Saved entries
>>

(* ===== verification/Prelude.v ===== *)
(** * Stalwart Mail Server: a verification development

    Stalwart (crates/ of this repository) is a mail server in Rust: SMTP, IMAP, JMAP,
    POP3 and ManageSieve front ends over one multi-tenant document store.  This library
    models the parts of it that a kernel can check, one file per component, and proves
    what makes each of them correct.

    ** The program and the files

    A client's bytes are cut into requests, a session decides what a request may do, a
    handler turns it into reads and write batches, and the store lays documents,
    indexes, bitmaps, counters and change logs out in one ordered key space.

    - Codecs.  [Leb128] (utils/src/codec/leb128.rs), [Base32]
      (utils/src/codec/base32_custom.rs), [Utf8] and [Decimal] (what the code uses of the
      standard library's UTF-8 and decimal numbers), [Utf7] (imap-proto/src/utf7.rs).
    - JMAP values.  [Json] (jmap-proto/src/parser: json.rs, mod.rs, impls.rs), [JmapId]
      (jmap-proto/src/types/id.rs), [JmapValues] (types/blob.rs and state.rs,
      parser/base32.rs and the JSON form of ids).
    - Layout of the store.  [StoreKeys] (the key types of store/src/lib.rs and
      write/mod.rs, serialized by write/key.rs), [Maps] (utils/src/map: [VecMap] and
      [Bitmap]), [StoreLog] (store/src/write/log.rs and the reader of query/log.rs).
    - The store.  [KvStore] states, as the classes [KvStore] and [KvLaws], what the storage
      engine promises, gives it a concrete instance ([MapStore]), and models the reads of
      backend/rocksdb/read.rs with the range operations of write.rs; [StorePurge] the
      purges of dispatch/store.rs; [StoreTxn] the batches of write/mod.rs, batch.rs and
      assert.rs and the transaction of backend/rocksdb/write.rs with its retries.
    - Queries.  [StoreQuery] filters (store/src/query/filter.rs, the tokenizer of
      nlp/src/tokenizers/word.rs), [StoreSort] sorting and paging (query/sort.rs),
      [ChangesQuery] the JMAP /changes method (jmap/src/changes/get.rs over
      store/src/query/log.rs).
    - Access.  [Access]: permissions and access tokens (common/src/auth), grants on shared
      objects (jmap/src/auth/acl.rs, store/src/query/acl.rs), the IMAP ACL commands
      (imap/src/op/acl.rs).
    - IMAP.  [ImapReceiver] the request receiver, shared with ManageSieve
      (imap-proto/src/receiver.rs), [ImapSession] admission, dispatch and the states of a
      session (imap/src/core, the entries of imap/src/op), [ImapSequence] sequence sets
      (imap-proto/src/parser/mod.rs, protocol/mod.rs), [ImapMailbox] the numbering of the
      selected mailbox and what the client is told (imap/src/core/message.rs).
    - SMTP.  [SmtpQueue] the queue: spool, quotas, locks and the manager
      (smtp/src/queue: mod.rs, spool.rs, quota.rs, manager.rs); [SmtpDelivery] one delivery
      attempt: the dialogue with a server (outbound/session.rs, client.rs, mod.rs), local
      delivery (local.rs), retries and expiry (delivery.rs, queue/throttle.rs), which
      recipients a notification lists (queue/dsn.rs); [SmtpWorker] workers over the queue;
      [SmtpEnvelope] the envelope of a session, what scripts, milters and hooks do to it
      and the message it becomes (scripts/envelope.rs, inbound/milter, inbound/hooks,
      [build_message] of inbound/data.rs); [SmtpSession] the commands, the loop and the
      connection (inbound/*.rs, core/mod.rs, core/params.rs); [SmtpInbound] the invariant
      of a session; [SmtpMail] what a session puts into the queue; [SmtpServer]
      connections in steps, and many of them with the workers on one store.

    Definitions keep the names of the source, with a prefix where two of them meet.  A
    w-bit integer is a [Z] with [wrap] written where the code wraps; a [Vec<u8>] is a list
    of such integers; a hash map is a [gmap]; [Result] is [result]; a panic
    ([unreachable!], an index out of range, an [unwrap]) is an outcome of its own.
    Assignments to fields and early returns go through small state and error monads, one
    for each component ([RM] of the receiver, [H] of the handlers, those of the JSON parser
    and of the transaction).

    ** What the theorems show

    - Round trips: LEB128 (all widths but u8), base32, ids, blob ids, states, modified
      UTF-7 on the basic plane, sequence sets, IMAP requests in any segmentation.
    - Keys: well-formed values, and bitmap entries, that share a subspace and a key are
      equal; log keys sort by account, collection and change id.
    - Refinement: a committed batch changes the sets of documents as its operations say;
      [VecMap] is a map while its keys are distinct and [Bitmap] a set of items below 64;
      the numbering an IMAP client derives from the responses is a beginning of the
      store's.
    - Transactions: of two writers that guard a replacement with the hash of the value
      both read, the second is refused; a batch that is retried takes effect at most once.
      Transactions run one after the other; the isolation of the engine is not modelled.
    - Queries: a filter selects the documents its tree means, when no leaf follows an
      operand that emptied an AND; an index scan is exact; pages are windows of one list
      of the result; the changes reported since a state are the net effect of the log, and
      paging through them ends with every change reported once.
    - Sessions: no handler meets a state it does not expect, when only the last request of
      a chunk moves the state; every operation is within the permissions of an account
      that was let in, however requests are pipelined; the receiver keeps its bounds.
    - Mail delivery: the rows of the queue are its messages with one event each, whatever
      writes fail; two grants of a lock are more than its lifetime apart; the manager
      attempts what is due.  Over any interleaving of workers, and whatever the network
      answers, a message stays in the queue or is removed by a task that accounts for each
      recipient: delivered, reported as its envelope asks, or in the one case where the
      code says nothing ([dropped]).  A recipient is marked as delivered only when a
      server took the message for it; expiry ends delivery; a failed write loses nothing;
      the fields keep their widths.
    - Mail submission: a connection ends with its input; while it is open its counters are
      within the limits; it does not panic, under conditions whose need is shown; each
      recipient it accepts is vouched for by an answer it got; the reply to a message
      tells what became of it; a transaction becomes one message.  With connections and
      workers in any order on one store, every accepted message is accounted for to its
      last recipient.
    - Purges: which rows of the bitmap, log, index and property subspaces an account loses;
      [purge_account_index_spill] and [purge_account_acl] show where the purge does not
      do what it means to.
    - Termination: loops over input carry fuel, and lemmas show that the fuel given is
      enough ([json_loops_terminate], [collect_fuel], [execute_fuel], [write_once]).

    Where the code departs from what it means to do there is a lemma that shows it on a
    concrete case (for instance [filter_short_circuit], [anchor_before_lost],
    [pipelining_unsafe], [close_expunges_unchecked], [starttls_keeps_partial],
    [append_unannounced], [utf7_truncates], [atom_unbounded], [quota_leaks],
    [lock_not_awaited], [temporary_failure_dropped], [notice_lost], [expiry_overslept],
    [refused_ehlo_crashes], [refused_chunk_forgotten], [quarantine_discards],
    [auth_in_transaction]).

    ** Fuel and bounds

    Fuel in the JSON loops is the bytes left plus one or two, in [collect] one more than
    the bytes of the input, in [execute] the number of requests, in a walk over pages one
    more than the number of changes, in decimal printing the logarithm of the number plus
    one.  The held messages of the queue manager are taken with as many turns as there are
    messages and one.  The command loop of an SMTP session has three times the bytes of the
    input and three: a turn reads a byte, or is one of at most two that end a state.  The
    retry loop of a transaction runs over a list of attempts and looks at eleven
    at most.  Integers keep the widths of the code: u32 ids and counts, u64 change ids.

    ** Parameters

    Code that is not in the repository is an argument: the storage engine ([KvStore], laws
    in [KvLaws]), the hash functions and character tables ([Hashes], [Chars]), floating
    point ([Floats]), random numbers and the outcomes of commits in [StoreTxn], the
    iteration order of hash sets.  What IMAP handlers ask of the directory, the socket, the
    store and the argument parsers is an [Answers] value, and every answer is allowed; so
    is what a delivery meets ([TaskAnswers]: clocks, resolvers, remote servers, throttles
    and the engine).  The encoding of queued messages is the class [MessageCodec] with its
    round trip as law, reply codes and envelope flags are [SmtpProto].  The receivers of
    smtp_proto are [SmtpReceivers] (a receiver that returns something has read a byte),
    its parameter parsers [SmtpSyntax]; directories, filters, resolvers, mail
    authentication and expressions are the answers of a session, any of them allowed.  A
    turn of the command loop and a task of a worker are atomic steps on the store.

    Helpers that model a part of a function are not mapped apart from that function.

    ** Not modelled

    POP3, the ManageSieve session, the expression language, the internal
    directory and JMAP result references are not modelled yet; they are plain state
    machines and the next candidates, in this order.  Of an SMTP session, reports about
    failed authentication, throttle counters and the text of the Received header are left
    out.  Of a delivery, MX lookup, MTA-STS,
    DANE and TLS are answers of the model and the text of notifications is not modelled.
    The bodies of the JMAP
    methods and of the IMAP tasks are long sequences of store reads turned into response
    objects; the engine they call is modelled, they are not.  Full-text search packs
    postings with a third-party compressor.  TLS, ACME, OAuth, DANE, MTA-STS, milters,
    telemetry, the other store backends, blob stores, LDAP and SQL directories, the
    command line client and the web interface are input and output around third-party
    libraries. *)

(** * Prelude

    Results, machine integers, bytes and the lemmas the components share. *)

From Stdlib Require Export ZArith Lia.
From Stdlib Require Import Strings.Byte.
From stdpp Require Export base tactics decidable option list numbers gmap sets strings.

<<
>>

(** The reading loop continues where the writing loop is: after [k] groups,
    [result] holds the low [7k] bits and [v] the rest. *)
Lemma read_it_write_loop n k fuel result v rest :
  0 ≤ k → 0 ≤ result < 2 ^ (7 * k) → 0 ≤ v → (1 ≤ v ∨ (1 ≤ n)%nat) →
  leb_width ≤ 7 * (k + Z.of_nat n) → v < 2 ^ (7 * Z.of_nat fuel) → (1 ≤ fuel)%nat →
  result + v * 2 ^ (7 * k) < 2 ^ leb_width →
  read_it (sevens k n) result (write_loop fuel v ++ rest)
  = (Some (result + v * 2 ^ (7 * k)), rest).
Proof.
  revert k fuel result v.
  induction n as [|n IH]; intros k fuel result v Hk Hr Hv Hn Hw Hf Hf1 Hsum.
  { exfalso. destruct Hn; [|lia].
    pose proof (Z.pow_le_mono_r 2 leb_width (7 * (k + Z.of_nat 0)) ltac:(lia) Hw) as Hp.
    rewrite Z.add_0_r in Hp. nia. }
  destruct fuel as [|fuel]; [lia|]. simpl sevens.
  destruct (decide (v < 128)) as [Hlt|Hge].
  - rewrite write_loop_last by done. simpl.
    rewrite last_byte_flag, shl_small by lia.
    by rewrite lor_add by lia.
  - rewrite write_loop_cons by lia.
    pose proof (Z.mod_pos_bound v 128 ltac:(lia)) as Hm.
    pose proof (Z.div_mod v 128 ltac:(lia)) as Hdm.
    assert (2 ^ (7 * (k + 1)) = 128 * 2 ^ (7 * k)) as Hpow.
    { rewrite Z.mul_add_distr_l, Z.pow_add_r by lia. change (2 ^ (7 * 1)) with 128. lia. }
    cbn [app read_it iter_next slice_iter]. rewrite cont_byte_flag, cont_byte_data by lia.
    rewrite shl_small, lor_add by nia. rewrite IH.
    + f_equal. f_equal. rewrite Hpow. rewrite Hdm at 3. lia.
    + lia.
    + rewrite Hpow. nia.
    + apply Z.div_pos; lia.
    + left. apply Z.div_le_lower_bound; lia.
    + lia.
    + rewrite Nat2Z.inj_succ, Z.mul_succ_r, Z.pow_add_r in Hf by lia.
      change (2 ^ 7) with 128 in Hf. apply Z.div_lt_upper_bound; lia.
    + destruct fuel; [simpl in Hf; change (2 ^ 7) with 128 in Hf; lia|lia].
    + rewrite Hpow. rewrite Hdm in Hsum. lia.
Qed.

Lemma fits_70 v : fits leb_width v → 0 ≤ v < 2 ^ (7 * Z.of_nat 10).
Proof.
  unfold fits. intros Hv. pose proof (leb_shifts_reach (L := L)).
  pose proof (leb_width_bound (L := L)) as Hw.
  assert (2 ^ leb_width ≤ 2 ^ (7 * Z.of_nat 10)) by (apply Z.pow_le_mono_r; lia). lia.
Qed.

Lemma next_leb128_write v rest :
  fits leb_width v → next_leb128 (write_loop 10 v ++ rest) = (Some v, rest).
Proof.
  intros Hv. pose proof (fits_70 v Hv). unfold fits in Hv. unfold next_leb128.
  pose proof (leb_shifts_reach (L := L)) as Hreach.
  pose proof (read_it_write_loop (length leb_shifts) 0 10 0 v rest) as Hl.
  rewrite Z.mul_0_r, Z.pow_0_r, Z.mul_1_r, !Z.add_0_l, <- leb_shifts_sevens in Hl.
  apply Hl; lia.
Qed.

<<

**YOUR OBJECTIVE:** Of all the entries above, output exactly the lines between the one holding "(* ===== verification/Prelude.v ===== *)" and the one holding "POP3 and ManageSieve", inclusive.

**EXERCISE OUTPUT:**
(* ===== verification/Prelude.v ===== *)
(** * Stalwart Mail Server: a verification development

    Stalwart (crates/ of this repository) is a mail server in Rust: SMTP, IMAP, JMAP,
    POP3 and ManageSieve front ends over one multi-tenant document store.  This library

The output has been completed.